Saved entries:
☆ ☆ ☆
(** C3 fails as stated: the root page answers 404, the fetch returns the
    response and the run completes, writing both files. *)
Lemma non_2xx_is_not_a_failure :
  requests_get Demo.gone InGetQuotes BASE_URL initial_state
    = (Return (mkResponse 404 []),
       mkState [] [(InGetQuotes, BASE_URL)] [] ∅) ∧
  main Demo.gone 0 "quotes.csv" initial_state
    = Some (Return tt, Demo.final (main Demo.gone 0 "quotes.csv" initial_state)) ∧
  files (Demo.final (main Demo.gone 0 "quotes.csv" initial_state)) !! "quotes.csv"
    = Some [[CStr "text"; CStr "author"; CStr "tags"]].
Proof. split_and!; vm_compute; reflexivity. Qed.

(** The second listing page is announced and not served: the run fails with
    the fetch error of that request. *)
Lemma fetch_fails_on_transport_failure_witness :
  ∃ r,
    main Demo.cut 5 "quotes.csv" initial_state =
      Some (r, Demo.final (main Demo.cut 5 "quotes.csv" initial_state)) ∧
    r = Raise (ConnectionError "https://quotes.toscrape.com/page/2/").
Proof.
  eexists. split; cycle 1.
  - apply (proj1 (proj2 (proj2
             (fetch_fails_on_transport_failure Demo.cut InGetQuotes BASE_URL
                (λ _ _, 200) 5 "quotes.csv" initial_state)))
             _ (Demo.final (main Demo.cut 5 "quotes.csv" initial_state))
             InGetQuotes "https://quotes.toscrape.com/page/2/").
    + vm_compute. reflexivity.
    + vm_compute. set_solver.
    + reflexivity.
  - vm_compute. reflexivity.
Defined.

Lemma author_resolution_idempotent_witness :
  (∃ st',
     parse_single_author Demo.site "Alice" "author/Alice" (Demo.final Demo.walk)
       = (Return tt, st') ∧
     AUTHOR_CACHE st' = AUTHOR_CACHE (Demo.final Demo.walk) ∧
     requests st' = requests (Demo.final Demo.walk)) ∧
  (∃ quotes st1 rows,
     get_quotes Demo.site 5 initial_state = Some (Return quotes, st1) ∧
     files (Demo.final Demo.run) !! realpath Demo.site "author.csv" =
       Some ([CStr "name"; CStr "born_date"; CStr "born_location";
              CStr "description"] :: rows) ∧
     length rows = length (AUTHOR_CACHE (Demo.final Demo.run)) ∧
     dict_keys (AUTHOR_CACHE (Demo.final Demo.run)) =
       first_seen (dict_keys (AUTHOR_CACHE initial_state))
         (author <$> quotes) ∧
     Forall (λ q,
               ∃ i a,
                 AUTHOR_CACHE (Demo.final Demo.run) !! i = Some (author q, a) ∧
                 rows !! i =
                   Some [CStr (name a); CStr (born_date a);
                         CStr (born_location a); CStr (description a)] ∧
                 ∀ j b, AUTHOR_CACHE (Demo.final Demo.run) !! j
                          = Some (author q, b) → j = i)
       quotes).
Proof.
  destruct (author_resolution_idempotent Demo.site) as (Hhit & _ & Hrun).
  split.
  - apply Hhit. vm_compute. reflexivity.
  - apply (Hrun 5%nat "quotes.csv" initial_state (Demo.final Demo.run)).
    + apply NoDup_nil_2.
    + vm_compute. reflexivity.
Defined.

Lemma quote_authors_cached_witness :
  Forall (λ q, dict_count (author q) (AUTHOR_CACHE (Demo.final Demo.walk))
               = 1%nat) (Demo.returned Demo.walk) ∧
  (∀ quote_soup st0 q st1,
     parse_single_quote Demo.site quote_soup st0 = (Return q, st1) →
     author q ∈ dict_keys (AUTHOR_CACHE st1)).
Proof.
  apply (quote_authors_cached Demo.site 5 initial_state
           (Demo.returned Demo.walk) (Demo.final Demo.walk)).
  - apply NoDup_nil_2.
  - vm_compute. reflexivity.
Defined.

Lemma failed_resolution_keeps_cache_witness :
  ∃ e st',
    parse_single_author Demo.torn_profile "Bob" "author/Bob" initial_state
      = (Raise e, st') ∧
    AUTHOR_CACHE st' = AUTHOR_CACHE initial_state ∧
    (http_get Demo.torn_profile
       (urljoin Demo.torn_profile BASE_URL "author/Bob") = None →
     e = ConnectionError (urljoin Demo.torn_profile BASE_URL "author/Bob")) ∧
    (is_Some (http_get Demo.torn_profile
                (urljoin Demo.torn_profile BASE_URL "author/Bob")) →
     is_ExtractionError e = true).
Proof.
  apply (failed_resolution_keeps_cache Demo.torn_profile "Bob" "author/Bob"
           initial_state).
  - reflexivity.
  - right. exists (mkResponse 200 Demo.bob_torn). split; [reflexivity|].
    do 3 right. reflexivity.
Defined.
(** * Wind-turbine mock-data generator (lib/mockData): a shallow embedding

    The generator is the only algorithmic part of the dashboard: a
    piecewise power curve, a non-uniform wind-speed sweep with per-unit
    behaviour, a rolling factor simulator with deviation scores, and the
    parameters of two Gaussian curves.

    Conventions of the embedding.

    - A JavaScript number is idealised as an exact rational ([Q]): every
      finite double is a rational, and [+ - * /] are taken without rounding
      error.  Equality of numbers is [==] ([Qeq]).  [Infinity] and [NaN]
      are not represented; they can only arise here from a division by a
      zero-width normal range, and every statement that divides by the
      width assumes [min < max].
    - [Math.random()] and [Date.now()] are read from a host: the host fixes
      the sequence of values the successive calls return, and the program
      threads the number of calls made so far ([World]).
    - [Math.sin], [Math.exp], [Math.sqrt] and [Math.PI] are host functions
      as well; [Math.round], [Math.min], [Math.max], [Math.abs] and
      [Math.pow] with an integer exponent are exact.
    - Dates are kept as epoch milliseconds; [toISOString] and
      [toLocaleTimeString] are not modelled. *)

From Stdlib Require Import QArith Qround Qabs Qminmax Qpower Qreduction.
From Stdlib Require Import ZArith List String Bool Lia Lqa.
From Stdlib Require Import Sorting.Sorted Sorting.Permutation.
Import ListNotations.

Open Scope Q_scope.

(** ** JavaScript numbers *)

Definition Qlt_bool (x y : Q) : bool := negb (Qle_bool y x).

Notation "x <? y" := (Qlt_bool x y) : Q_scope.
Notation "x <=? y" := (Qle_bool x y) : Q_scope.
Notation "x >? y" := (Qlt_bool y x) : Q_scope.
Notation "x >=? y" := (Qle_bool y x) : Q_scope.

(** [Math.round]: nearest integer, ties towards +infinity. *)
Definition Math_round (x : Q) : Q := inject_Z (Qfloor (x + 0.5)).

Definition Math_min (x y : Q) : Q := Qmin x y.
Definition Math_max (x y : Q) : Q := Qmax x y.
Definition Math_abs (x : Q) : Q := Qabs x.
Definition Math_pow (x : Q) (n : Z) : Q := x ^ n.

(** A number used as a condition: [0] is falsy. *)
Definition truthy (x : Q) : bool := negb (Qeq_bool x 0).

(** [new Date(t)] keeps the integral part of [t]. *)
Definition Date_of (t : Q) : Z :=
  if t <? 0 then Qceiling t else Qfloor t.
☆ ☆ ☆
**Work task**
For the string "urljoin", search the preceding data and copy every line that includes it.

**Expected output**
       (urljoin Demo.torn_profile BASE_URL "author/Bob") = None →
     e = ConnectionError (urljoin Demo.torn_profile BASE_URL "author/Bob")) ∧
                (urljoin Demo.torn_profile BASE_URL "author/Bob")) →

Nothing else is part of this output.